Quels sont les objectifs de la recherche sur les cellules souches embryonnaires ?
Les cellules souches embryonnaires humaines (CSEh) sont utilisées pour leurs propriétés exceptionnelles : elles sont capables de se différencier en n’importe quelle cellule du corps humain. L’objectif est de modéliser des maladies, tester des médicaments ou envisager des thérapies cellulaires. Toutefois, leur obtention implique la destruction de l’embryon. Bien que cette perspective thérapeutique soit souvent mise en avant, les promesses concrètes restent limitées. Le recours aux CSEh soulève donc une question éthique majeure : peut-on sacrifier une vie humaine pour tenter d’en soigner une autre ?

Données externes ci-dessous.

Lemma generate_single_particles (Phi : nat -> R * R * R -> R * R * R -> Prop)
    (bodyConfig : CelestialBodyConfig) (s : store) :
  String.eqb (name bodyConfig) "Sun" = false ->
  (forall (bodyColors ringPal : list loc) (s0 : store) (i : nat),
      Forall (fun l => (l < next s0)%nat) bodyColors ->
      Forall (fun l => (l < next s0)%nat) ringPal ->
      map (heap s0) bodyColors = map parseColor (colors bodyConfig) ->
      map (heap s0) ringPal = map parseColor (ring_hex bodyConfig) ->
      (i < count)%nat ->
      (i * 3 + 2 < length (targetPos s0))%nat ->
      (i * 3 + 2 < length (cols s0))%nat ->
      wp (singleParticle rnd bodyConfig bodyColors ringPal i)
         (fun _ s1 => Phi i (particle (targetPos s1) i) (particle (cols s1) i)) s0) ->
  wp (generate rnd parseColor bodyConfig)
     (fun p _ =>
        forall i, (i < count)%nat ->
          Phi i (particle (Particles.targetPositions p) i)
                (particle (Particles.colors p) i)) s.
Proof.
  intros HS Hbody. unfold generate. rewrite HS.
  apply wp_bind. unfold newArrays at 1. unfold wp at 1. cbv beta iota.
  set (s0 := mkStore _ _ _ _ _ _ _ _).
  assert (L0 : length (initPos s0) = (count * 3)%nat
               /\ length (targetPos s0) = (count * 3)%nat
               /\ length (cols s0) = (count * 3)%nat
               /\ length (rands s0) = (count * 3)%nat).
  { subst s0. store_simpl. now rewrite new_Float32Array_length. }
  destruct L0 as (Li & Lt & Lc & Lr). clearbody s0.
  apply wp_bind.
  apply wp_mono with
    (Q := fun (_ : unit) s3 =>
            extends s0 s3
            /\ forall i, (i < count)%nat ->
                 Phi i (particle (targetPos s3) i) (particle (cols s3) i)).
  { unfold singlePlanet.
    apply wp_bind. eapply wp_mono; [apply makePalette_spec|].
    intros bodyColors s1 P1. cbv beta.
    apply wp_bind. eapply wp_mono; [apply makeRingPalette_spec|].
    intros ringPal s2 P2. cbv beta.
    pose proof (palette_extends _ _ _ _ P1) as E1.
    pose proof (palette_extends _ _ _ _ P2) as E2.
    pose proof (palette_kept _ _ _ _ _ P1 E2) as V1.
    pose proof (palette_kept _ _ _ _ _ P2 (extends_refl s2)) as V2.
    fold (ring_hex bodyConfig) in V2, P2.
    destruct P1 as (_ & F1 & _ & _ & _ & _ & T1 & C1 & _).
    destruct P2 as (_ & F2 & _ & _ & _ & _ & T2 & C2 & _).
    assert (Fb : Forall (fun l => (l < next s2)%nat) bodyColors).
    { eapply Forall_lt_extends; [exact E2|].
      eapply Forall_impl; [|exact F1]. cbv beta. intros; lia. }
    assert (Fr : Forall (fun l => (l < next s2)%nat) ringPal).
    { eapply Forall_impl; [|exact F2]. cbv beta. intros; lia. }
    assert (Lt2 : length (targetPos s2) = (count * 3)%nat) by congruence.
    assert (Lc2 : length (cols s2) = (count * 3)%nat) by congruence.
    unfold singleParticles.
    eapply wp_mono.
    - apply (wp_for (fun k s' =>
                       extends s2 s'
                       /\ forall i, (i < k)%nat ->
                            Phi i (particle (targetPos s') i) (particle (cols s') i))).
      + split; [apply extends_refl|]. intros i Hi. lia.
      + intros i sa Hi (Ea & Hok).
        assert (L : same_lengths s2 sa) by (destruct Ea as (_ & _ & _ & L); exact L).
        destruct L as (_ & Lta & Lca & _).
        assert (Fba : Forall (fun l => (l < next sa)%nat) bodyColors)
          by (eapply Forall_lt_extends; eassumption).
        assert (Fra : Forall (fun l => (l < next sa)%nat) ringPal)
          by (eapply Forall_lt_extends; eassumption).
        eapply wp_mono.
        * apply wp_conj.
          -- apply singleParticle_frame; try assumption; lia.
          -- apply (Hbody bodyColors ringPal sa i); try assumption; try lia.
             ++ rewrite (map_heap_extends s2 sa bodyColors Ea Fb). exact V1.
             ++ rewrite (map_heap_extends s2 sa ringPal Ea Fr). exact V2.
        * intros ? sb ((Eb & Hother) & Hnew). cbv beta in *.
          split; [eapply extends_trans; eassumption|].
          intros j Hj. destruct (Nat.eq_dec j i) as [->|Hne]; [exact Hnew|].
          destruct (Hother j Hne) as (Hp & Hq). rewrite Hp, Hq. apply Hok. lia.
    - intros ? s3 (E3 & Hok). cbv beta in *. split; [|exact Hok].
      eapply extends_trans; [exact E1|]. eapply extends_trans; eassumption. }
  intros ? s3 (E3 & Hok). cbv beta in *.
  assert (L3 : same_lengths s0 s3) by (destruct E3 as (_ & _ & _ & L); exact L).
  destruct L3 as (Li3 & _ & _ & Lr3).
  apply wp_bind.
  eapply wp_mono; [apply explosion_spec; congruence|].
  intros ? s4 (_ & _ & T4 & C4 & _). cbv beta.
  unfold returnArrays, wp.
  cbn [Particles.targetPositions Particles.colors].
  rewrite T4, C4. exact Hok.
Qed.

Lemma map_heap_fresh (f : loc -> THREE.Color) (s : store) (pal : list loc) :
  Forall (fun l => (l < next s)%nat) pal ->
  (forall l, (l < next s)%nat -> f l = heap s l) ->
  map f pal = map (heap s) pal.
Proof.
  intros F H. apply map_ext_in. intros l Hl.
  rewrite Forall_forall in F. apply H, F, Hl.
Qed.

(** Decide the comparisons of allocation numbers in the goal. *)
Ltac eqb_norm :=
  repeat match goal with
         | |- context [Nat.eqb ?a ?b] =>
             first [ replace (Nat.eqb a b) with true
                       by (symmetry; apply Nat.eqb_eq; lia)
                   | replace (Nat.eqb a b) with false
                       by (symmetry; apply Nat.eqb_neq; lia) ]
         end.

Les CSEh, extraites de l’embryon à un stade précoce (blastocyste, 5 jours), sont totipotentes ou pluripotentes, ce qui signifie qu’elles peuvent théoriquement produire tous les types cellulaires d’un organisme humain. Elles intéressent donc la recherche pour plusieurs finalités : la compréhension du embryonnaire, la modélisation de pathologies rares, le criblage pharmacologique, et la médecine régénérative. Des chercheurs espèrent qu’elles pourront un jour réparer des tissus lésés ou traiter des maladies neurodégénératives comme Parkinson ou Alzheimer.
Mais ces recherches ont un coût éthique majeur. L’extraction de CSEh entraîne inévitablement la destruction de l’embryon humain, ce qui soulève une objection fondamentale : l’usage thérapeutique potentiel justifie-t-il de mettre fin à une vie humaine naissante ? D’autant que les résultats thérapeutiques escomptés n’ont pas été à la hauteur des promesses. À ce jour, aucune thérapie validée chez l’homme n’a été mise au point à partir de ces cellules.
En outre, des alternatives existent. Les cellules souches pluripotentes induites (iPS), reprogrammées à partir de cellules adultes, offrent des avantages similaires sans atteinte à l’intégrité d’un embryon. Elles devraient être privilégiées dans une optique de progrès respectueux de l’écologie humaine.